A PROMISE TO KEEP: 5%
A Ballot Committee of Citizens for Limited Taxation


 Telegram & Gazette
Worcester, Mass.
Monday, June 28, 1999

Editorial

Roll it back
Income tax relief should be in budget


Unacknowledged in the House-Senate budget conferences last week -- but a looming presence nonetheless -- is the rising threat of a contentious plebiscite on rolling back the state income tax.

With coffers overflowing, the economy booming and government growth outstripping inflation three-fold, Beacon Hill continues to resist rolling back the temporary 5.95 percent rate. The debt incurred in the collapse of the Massachusetts "miracle" has long since been retired.

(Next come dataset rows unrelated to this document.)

(* ===== verification/FdbProps.v ===== *)
(** Theorems about the forwarding database: the operations implement a finite
    map, the table stays well-formed through every history, the operations do
    not fault where the callers keep their side of the contract, and the cases
    where the code itself breaks it. *)

From S2P Require Import Prelude Str Stp StpSelect StpState StpSafety Fdb FdbTable FdbRefine.
From stdpp Require Import gmap fin_maps.
Open Scope Z_scope.

(** ** Operations *)

Inductive fdb_op : Type :=
  | Learn (source : nat) (addr : list Z)
  | InsertLocal (source : option nat) (addr : list Z)
  | AddDelStatic (source : option nat) (addr : list Z) (addEntry : Z)
  | ChangeAddr (p : nat) (newaddr : list Z)
  | ChangeMac (newaddr : list Z)
  | Get (addr : list Z)
  | Cleanup
  | Flush
  | DeleteByPort (p : nat) (do_all : Z)
  | AddEntry (source : nat) (addr : list Z) (nud flags : Z)
  | DeleteByAddr (addr : list Z).

(** What a caller sees: a return value, or the entry that was looked up. *)
Inductive answer : Type :=
  | Ret (r : Z)
  | Entry (o : option fdb_entry).

Definition void (m : res fdb) : res (answer * fdb) := t ← m; Ok (Ret 0, t).
Definition ret (m : res (Z * fdb)) : res (answer * fdb) := '(r, t) ← m; Ok (Ret r, t).

Definition fdb_step (env : fdb_env) (op : fdb_op) (t : fdb) : res (answer * fdb) :=
  match op with
  | Learn source addr => void (br_fdb_update env t source addr)
  | InsertLocal source addr => ret (br_fdb_insert env t source addr)
  | AddDelStatic source addr addEntry => ret (br_fdb_adddel_static env t source addr addEntry)
  | ChangeAddr p newaddr => void (br_fdb_changeaddr env t p newaddr)
  | ChangeMac newaddr => void (br_fdb_change_mac_address env t newaddr)
  | Get addr =>
      let '(o, t) := __br_fdb_get env t addr in
      Ok (Entry (match o with Some (i, j) => chain t i !! j | None => None end), t)
  | Cleanup => void (br_fdb_cleanup env t)
  | Flush => void (br_fdb_flush env t)
  | DeleteByPort p do_all => void (br_fdb_delete_by_port env t p do_all)
  | AddEntry source addr nud flags => ret (fdb_add_entry env t source addr nud flags)
  | DeleteByAddr addr => ret (fdb_delete_by_addr env t addr)
  end.

(** The same operations on a map; [t] gives times and ports. *)
Definition spec_step (env : fdb_env) (t : fdb) (op : fdb_op) (M : fdb_map) (a : answer) (M' : fdb_map)
    : Prop :=
  match op with
  | Learn source addr => a = Ret 0 /\ M' = update_spec env t M source addr
  | InsertLocal source addr =>
      let p := insert_spec env t M source addr in a = Ret p.1 /\ M' = p.2
  | AddDelStatic source addr addEntry =>
      let p := static_spec env t M source addr addEntry in a = Ret p.1 /\ M' = p.2
  | ChangeAddr p newaddr =>
      exists M1, M' = (insert_spec env t M1 (Some p) newaddr).2 /\
        (M1 = M /\ (forall x f, M !! x = Some f -> dst f = Some p -> is_local f = false) \/
         exists x f, M !! x = Some f /\ dst f = Some p /\ is_local f = true /\
           M1 = released t p M x f)
  | ChangeMac newaddr => M' = change_mac_spec env t M newaddr
  | Get addr => let p := get_spec env t M addr in a = Entry p.1 /\ M' = p.2
  | Cleanup => M' = omap (aged env t) M
  | Flush => M' = omap flushed M
  | DeleteByPort p do_all => M' = omap (port_flushed t p do_all) M
  | AddEntry source addr nud flags =>
      let p := add_entry_spec env t M source addr nud flags in a = Ret p.1 /\ M' = p.2
  | DeleteByAddr addr => let p := delete_spec M addr in a = Ret p.1 /\ M' = p.2
  end.

Lemma void_Ok m a t' : void m = Ok (a, t') -> a = Ret 0 /\ m = Ok t'.
Proof. unfold void. intros E. binds E t E1. by injection E as <- <-. Qed.

Lemma ret_Ok m a t' : ret m = Ok (a, t') -> exists r, a = Ret r /\ m = Ok (r, t').
Proof. unfold ret. intros E. binds E x E1. destruct x as [r t]. injection E as <- <-. eauto. Qed.

(** Only the spanning tree part differs. *)
Lemma set_stp_table env s t : table_ok env t -> table_ok env (set_stp_of s t).
Proof. intros []. by constructor. Qed.

Lemma cleanup_refines env t t' : table_ok env t -> br_fdb_cleanup env t = Ok t' ->
  table_ok env t' /\ abs t' = omap (aged env t) (abs t).
Proof.
  intros Ht. unfold br_fdb_cleanup. intros E. binds E t1 E1. injection E as <-.
  destruct (cleanup_walk_refines env t t1 Ht E1) as (H1 & H2 & _).
  split; [by apply set_stp_table|done].
Qed.

Lemma step_refines env op t a t' :
  table_ok env t -> fdb_step env op t = Ok (a, t') ->
  table_ok env t' /\ spec_step env t op (abs t) a (abs t').
Proof.
  intros Ht. destruct op; cbn [fdb_step spec_step].
  - intros [-> E]%void_Ok. destruct (update_refines env _ _ _ _ Ht E) as (? & ? & _). auto.
  - intros (r & -> & E)%ret_Ok. destruct (insert_refines env _ _ _ _ _ Ht E) as (-> & ? & -> & _). auto.
  - intros (r & -> & E)%ret_Ok. destruct (static_refines env _ _ _ _ _ _ Ht E) as (-> & ? & -> & _). auto.
  - intros [-> E]%void_Ok. destruct (changeaddr_refines env _ _ _ _ Ht E) as (M & (H & -> & _) & Hm).
    split; [done|]. by exists M.
  - intros [-> E]%void_Ok. destruct (change_mac_refines env _ _ _ Ht E) as (? & -> & _). auto.
  - destruct (__br_fdb_get env t addr) as [o t1] eqn:Eg. intros [= <- <-].
    destruct (get_refines env _ _ _ _ Ht Eg) as [(H & -> & _) Ho]. split; [done|]. split; [|done].
    destruct o as [[i j]|]; [by destruct Ho as (_ & -> & _)|by rewrite Ho].
  - intros [-> E]%void_Ok. by apply cleanup_refines.
  - intros [-> E]%void_Ok. destruct (flush_refines env _ _ Ht E) as (? & -> & _). auto.
  - intros [-> E]%void_Ok. destruct (port_flush_refines env _ _ _ _ Ht E) as (? & -> & _). auto.
  - intros (r & -> & E)%ret_Ok. destruct (add_entry_refines env _ _ _ _ _ _ _ Ht E) as (-> & ? & -> & _). auto.
  - intros (r & -> & E)%ret_Ok. destruct (delete_refines env _ _ _ _ Ht E) as (-> & ? & -> & _). auto.
Qed.
(* ===== verification/Bridge.v ===== *)
(** The data path of the bridge: network devices, socket buffers on a heap,
    the state of one bridge, and netfilter.

    The forwarding code hands buffers on by pointer, keeps two pointers to the
    same buffer ([skb] and [skb2] of br_handle_frame_finish), clones buffers
    and gives each of them away exactly once.  A pointer to a buffer is
    therefore a number, the buffers live in a heap, giving a buffer away takes
    it off the heap, and the use of a pointer to a buffer that is gone is a
    fault.  The code runs in a state and error monad over the bridge.

    Sources: include/linux/skbuff.h and net/core/skbuff.c (kfree_skb,
    skb_clone, skb_share_check, skb_push), include/linux/netdevice.h,
    include/linux/netfilter.h, net/netfilter/core.c, net/core/blog.c (the flow
    records of the packet accelerator), net/bridge/br_private.h, br_igmp.h and
    br_mld.h for the data. *)

From S2P Require Import Prelude Str Stp Fdb.
From stdpp Require Export gmap.
#[global] Open Scope Z_scope.

(** ** Devices *)

(** The members of [struct net_device] the data path reads.  [if_lan] is
    whether the name contains one of the interface names that if_name.h
    defines, [if_wl] whether it begins with the letters wl. *)
Record net_device : Type := mk_dev {
  priv_flags : Z;
  mtu : Z;
  next_dev : option nat;
  refcount : Z;
  hw_port_type : Z;
  rx_handler_data : option nat;
  if_lan : bool;
  if_wl : bool
}.

Definition IFF_BRIDGE_PORT : Z := 0x4000.
Definition IFF_HW_SWITCH : Z := 0x40000.
Definition IFF_EXT_SWITCH : Z := 0x80000.
Definition IFF_WANDEV : Z := 0x200000.
Definition IFF_BCM_VLAN : Z := 0x400000.
Definition IFF_PROMISC : Z := 0x100.

(** ** Socket buffers *)

Definition PACKET_HOST : Z := 0.
Definition PACKET_BROADCAST : Z := 1.
Definition PACKET_MULTICAST : Z := 2.
Definition PACKET_LOOPBACK : Z := 5.
Definition CHECKSUM_NONE : Z := 0.
Definition CHECKSUM_COMPLETE : Z := 2.
Definition ETH_HLEN : Z := 14.
Definition VLAN_HLEN : Z := 4.
Definition ETH_P_IP : Z := 0x0800.
Definition ETH_P_IPV6 : Z := 0x86DD.
Definition ETH_P_8021Q : Z := 0x8100.
Definition ETH_P_PPP_SES : Z := 0x8864.

(** The members of the flow record of the accelerator the bridge uses.  The
    virtual devices a flow has come through are the used part of
    [virt_dev_p], each with its direction and [delta]; an entry of the
    forwarding database in [fdb] is written as its address. *)
Record blog : Type := mk_blog {
  rx_multicast : bool;
  tx_pktlen : Z;
  virt_dev_p : list (nat * Z * Z);
  fdb_src : option (list Z);
  fdb_dst : option (list Z);
  wfd_queue : Z;
  wl_metadata : Z
}.

(** [struct sk_buff]: [mac] is the linear area from the MAC header on, [data]
    and [network_header] are offsets from the MAC header, [headroom] is the
    space before it, [protocol] is in host order, [brdev] is the control
    block's. *)
Record sk_buff : Type := mk_skb {
  users : Z;
  dev : nat;
  mac : list Z;
  headroom : Z;
  data : Z;
  network_header : Z;
  len : Z;
  protocol : Z;
  pkt_type : Z;
  nonlinear : bool;
  gso_size : Z;
  gso_type : Z;
  ip_summed : Z;
  brdev : option nat;
  blog_p : option blog
}.

Definition set_users (v : Z) (s : sk_buff) : sk_buff :=
  mk_skb v (dev s) (mac s) (headroom s) (data s) (network_header s) (len s) (protocol s)
    (pkt_type s) (nonlinear s) (gso_size s) (gso_type s) (ip_summed s) (brdev s) (blog_p s).
Definition set_dev (v : nat) (s : sk_buff) : sk_buff :=
  mk_skb (users s) v (mac s) (headroom s) (data s) (network_header s) (len s) (protocol s)
    (pkt_type s) (nonlinear s) (gso_size s) (gso_type s) (ip_summed s) (brdev s) (blog_p s).
Definition set_data (v l : Z) (s : sk_buff) : sk_buff :=
  mk_skb (users s) (dev s) (mac s) (headroom s) v (network_header s) l (protocol s)
    (pkt_type s) (nonlinear s) (gso_size s) (gso_type s) (ip_summed s) (brdev s) (blog_p s).
Definition set_pkt_type (v : Z) (s : sk_buff) : sk_buff :=
  mk_skb (users s) (dev s) (mac s) (headroom s) (data s) (network_header s) (len s) (protocol s)
    v (nonlinear s) (gso_size s) (gso_type s) (ip_summed s) (brdev s) (blog_p s).
Definition set_ip_summed (v : Z) (s : sk_buff) : sk_buff :=
  mk_skb (users s) (dev s) (mac s) (headroom s) (data s) (network_header s) (len s) (protocol s)
    (pkt_type s) (nonlinear s) (gso_size s) (gso_type s) v (brdev s) (blog_p s).
Definition set_brdev (v : nat) (s : sk_buff) : sk_buff :=
  mk_skb (users s) (dev s) (mac s) (headroom s) (data s) (network_header s) (len s) (protocol s)
    (pkt_type s) (nonlinear s) (gso_size s) (gso_type s) (ip_summed s) (Some v) (blog_p s).
Definition set_blog (v : option blog) (s : sk_buff) : sk_buff :=
  mk_skb (users s) (dev s) (mac s) (headroom s) (data s) (network_header s) (len s) (protocol s)
    (pkt_type s) (nonlinear s) (gso_size s) (gso_type s) (ip_summed s) (brdev s) v.

(** ** Multicast snooping entries *)

(** [struct net_bridge_mc_rep_entry]: a reporter, with the time its
    membership ends. *)
Record mc_rep_entry (A : Type) : Type := mk_rep {
  rep : A;
  tstamp : Z
}.
Arguments mk_rep {A}.
Arguments rep {A}.
Arguments tstamp {A}.

(** [struct net_bridge_mc_fdb_entry]; an IPv4 address is the word [s_addr],
    in network order. *)
Record mc_fdb_entry : Type := mk_mc {
  mc_dst : nat;
  rxGrp : Z;
  txGrp : Z;
  rep_list : list (mc_rep_entry Z);
  mc_src : Z;
  filt_mode : Z;
  lan_tci : Z;
  mc_type : Z;
  root : bool;
  lanppp : Z;
  excludePort : Z;
  enRtpSeqCheck : Z;
  from_dev : nat
}.

(** [struct net_br_mld_mc_fdb_entry]; an IPv6 address is its sixteen bytes. *)
Record mld_fdb_entry : Type := mk_mld {
  mld_dst : nat;
  mld_grp : list Z;
  mld_rep_list : list (mc_rep_entry (list Z));
  mld_src : list Z;
  mld_filt_mode : Z;
  mld_lan_tci : Z;
  mld_type : Z;
  mld_root : bool;
  mld_lanppp : Z;
  mld_from_dev : nat
}.

(** ** The state *)

(** What happens to a buffer that leaves the bridge, the messages to the
    multicast daemon, with the address of the buffer if the daemon decides on
    its admission, and the word to wireless drivers of groups that are gone and of
    the daemon's requests. *)
Inductive ev : Type :=
  | Xmit (s : sk_buff)
  | Receive (s : sk_buff)
  | Freed (s : sk_buff)
  | Stolen (s : sk_buff)
  | Queued (s : sk_buff)
  | ToMcpd (type port_no : Z) (bytes : list Z) (packetIndex : option nat)
  | PurgeEntry (grp rep : Z)
  | FlushEntry (port_no : Z) (grp : list Z)
  | SnoopEntry (val port_no mode : Z) (grp src rep : list Z).

(** The counters of [dev->stats] and of the per-processor statistics. *)
Inductive counter : Type :=
  | tx_dropped
  | rx_packets
  | rx_bytes
  | rx_broadcast_packets
  | multicast
  | rx_multicast_bytes
  | tx_packets
  | tx_bytes
  | tx_broadcast_packets
  | tx_multicast_packets
  | tx_multicast_bytes
  | br_rx_packets
  | br_rx_bytes
  | br_tx_packets
  | br_tx_bytes.
#[global] Instance counter_eq_dec : EqDecision counter.
Proof. solve_decision. Defined.

Record world : Type := mk_world {
  tbl : fdb;
  heap : gmap nat sk_buff;
  next_skb : nat;
  trace : list ev;
  dirty : list bool;
  stats : counter -> Z;
  mc_hash : list (list mc_fdb_entry);
  mld_mc_hash : list (list mld_fdb_entry);
  igmp_delayed_skb : list (option nat * Z);
  igmp_timer : timer;
  mld_timer : timer;
  igmp_rate_bucket : Z;
  igmp_rate_last_packet : Z;
  igmp_rate_rem_time : Z
}.

Definition set_tbl (v : fdb) (w : world) : world :=
  mk_world v (heap w) (next_skb w) (trace w) (dirty w) (stats w) (mc_hash w) (mld_mc_hash w)
    (igmp_delayed_skb w) (igmp_timer w) (mld_timer w) (igmp_rate_bucket w) (igmp_rate_last_packet w)
    (igmp_rate_rem_time w).
Definition set_heap (v : gmap nat sk_buff) (w : world) : world :=
  mk_world (tbl w) v (next_skb w) (trace w) (dirty w) (stats w) (mc_hash w) (mld_mc_hash w)
    (igmp_delayed_skb w) (igmp_timer w) (mld_timer w) (igmp_rate_bucket w) (igmp_rate_last_packet w)
    (igmp_rate_rem_time w).
Definition set_next_skb (v : nat) (w : world) : world :=
  mk_world (tbl w) (heap w) v (trace w) (dirty w) (stats w) (mc_hash w) (mld_mc_hash w)
    (igmp_delayed_skb w) (igmp_timer w) (mld_timer w) (igmp_rate_bucket w) (igmp_rate_last_packet w)
    (igmp_rate_rem_time w).
Definition set_trace (v : list ev) (w : world) : world :=
  mk_world (tbl w) (heap w) (next_skb w) v (dirty w) (stats w) (mc_hash w) (mld_mc_hash w)
    (igmp_delayed_skb w) (igmp_timer w) (mld_timer w) (igmp_rate_bucket w) (igmp_rate_last_packet w)
    (igmp_rate_rem_time w).
Definition set_dirty (v : list bool) (w : world) : world :=
  mk_world (tbl w) (heap w) (next_skb w) (trace w) v (stats w) (mc_hash w) (mld_mc_hash w)
    (igmp_delayed_skb w) (igmp_timer w) (mld_timer w) (igmp_rate_bucket w) (igmp_rate_last_packet w)
    (igmp_rate_rem_time w).
Definition set_stats (v : counter -> Z) (w : world) : world :=
  mk_world (tbl w) (heap w) (next_skb w) (trace w) (dirty w) v (mc_hash w) (mld_mc_hash w)
    (igmp_delayed_skb w) (igmp_timer w) (mld_timer w) (igmp_rate_bucket w) (igmp_rate_last_packet w)
    (igmp_rate_rem_time w).
Definition set_mc_hash (v : list (list mc_fdb_entry)) (w : world) : world :=
  mk_world (tbl w) (heap w) (next_skb w) (trace w) (dirty w) (stats w) v (mld_mc_hash w)
    (igmp_delayed_skb w) (igmp_timer w) (mld_timer w) (igmp_rate_bucket w) (igmp_rate_last_packet w)
    (igmp_rate_rem_time w).
Definition set_mld_mc_hash (v : list (list mld_fdb_entry)) (w : world) : world :=
  mk_world (tbl w) (heap w) (next_skb w) (trace w) (dirty w) (stats w) (mc_hash w) v
    (igmp_delayed_skb w) (igmp_timer w) (mld_timer w) (igmp_rate_bucket w) (igmp_rate_last_packet w)
    (igmp_rate_rem_time w).
Definition set_delayed (v : list (option nat * Z)) (w : world) : world :=
  mk_world (tbl w) (heap w) (next_skb w) (trace w) (dirty w) (stats w) (mc_hash w) (mld_mc_hash w)
    v (igmp_timer w) (mld_timer w) (igmp_rate_bucket w) (igmp_rate_last_packet w) (igmp_rate_rem_time w).
Definition set_igmp_timer (v : timer) (w : world) : world :=
  mk_world (tbl w) (heap w) (next_skb w) (trace w) (dirty w) (stats w) (mc_hash w) (mld_mc_hash w)
    (igmp_delayed_skb w) v (mld_timer w) (igmp_rate_bucket w) (igmp_rate_last_packet w) (igmp_rate_rem_time w).
Definition set_mld_timer (v : timer) (w : world) : world :=
  mk_world (tbl w) (heap w) (next_skb w) (trace w) (dirty w) (stats w) (mc_hash w) (mld_mc_hash w)
    (igmp_delayed_skb w) (igmp_timer w) v (igmp_rate_bucket w) (igmp_rate_last_packet w) (igmp_rate_rem_time w).
Definition set_rate (bucket last rem : Z) (w : world) : world :=
  mk_world (tbl w) (heap w) (next_skb w) (trace w) (dirty w) (stats w) (mc_hash w) (mld_mc_hash w)
    (igmp_delayed_skb w) (igmp_timer w) (mld_timer w) bucket last rem.

(** A netfilter hook sees the devices and the buffer; it returns a verdict
    and may change the buffer. *)
Definition nf_hookfn : Type := option nat -> option nat -> sk_buff -> Z * sk_buff.

(** What the data path takes from outside: the configuration of the bridge
    and of the devices, the outcome of allocations (the n-th buffer; entries
    and reporters of groups, those that may sleep, [mc_alloc] and [rep_alloc],
    and the atomic ones, of which those of reporters are counted), the clock, the functions other modules have registered, and what the packet
    accelerator makes of a snooping entry: its return value and the number of
    copies of the entry it asks for. *)
Record net : Type := mk_net {
  fenv : fdb_env;
  devs : list net_device;
  port_dev : nat -> nat;
  BR_HAIRPIN_MODE : nat -> bool;
  br_dev : nat;
  br_dev_flags : Z;
  group_fwd_mask : Z;
  skb_alloc : nat -> bool;
  blog_get : bool;
  nf_hooks : Z -> list nf_hookfn;
  nf_queue : sk_buff -> Z -> Z;
  wifi_iso_listen_forward_cb : option (sk_buff -> Z);
  wifi_iso_listen_local_cb : option (sk_buff -> Z);
  dns_hijack_hook : option (sk_buff -> Z);
  br_should_route_hook : option (sk_buff -> Z * sk_buff);
  wl_pktc_req_hook : option (Z -> list Z -> nat -> Z);
  ktime_get : Z;
  igmp_rate_limit : Z;
  igmp_proxy : Z;
  igmp_snooping : Z;
  mld_proxy : Z;
  mld_snooping : Z;
  mcpd_pid : Z;
  snoop_primary_pid : Z;
  mcpdControlsIgmpAdmission : bool;
  mcpdControlsMldAdmission : bool;
  mcpd_alloc : bool;
  mc_alloc : bool;
  rep_alloc : bool;
  mc_atomic : bool;
  rep_atomic : nat -> bool;
  br_mcast_blog_process : mc_fdb_entry -> Z * nat;
  br_mcast_blog_process_mld : mld_fdb_entry -> Z * nat;
  br_igmp_mc_fdb_salt : Z;
  br_mld_mc_fdb_salt : Z
}.

(** ** The monad *)

Definition M (A : Type) : Type := world -> res (A * world).
#[global] Instance M_ret : MRet M := fun A a w => Ok (a, w).
#[global] Instance M_bind : MBind M := fun A B k m w =>
  match m w with Ok (a, w) => k a w | Fault e => Fault e end.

Lawmakers' excuses for maintaining the emergency tax rate have long since worn thin.

People are fully justified in asking: If not now, when?

The House budget does include a modest reduction to 5.75 percent. The Senate, adamant on income taxes, offers a smattering of small "targeted" tax cuts instead.

Taxpayers who are unsatisfied with sops will have a chance to express their discontent.

Gov. Paul Cellucci, who pledged to fight for a rollback to the pre-1989 rate of 5 percent, has filed a bill to do that in three stages spread over the years 2000, 2001 and 2002. The cuts would total $1.4 billion when fully in force and amount to an average $600 annual reduction for a family of four.

As the Legislature reconciles its budget proposals, Cellucci has reiterated that if lawmakers fail to act, he will take the issue to voters in a ballot referendum in the fall of 2000.

A total of 66,617 [*see correction below] signatures would be needed to force the ballot question. Cellucci has promised he and his political network would be involved aggressively in the process.

That support virtually assures the success of the signature drive. Once on the ballot, voters certainly will approve a tax cut.

Senate President Thomas F. Birmingham -- who continues to oppose any rollback -- told members of the Telegram & Gazette editorial board last week that he was not about to "draw a line in the sand" on the issue.

Whether that signals flexibility on the tax issue remains to be seen.

What does seem clear is that if the Legislature fails to act on a rollback plan of its own, the people will do the job next year.


* CORRECTION: In the last election of governor, the total number of votes cast -- upon which the signature requirement is then based -- changed. The number of signatures currently required for an initiative petition has dropped from 64,928 to 57,100.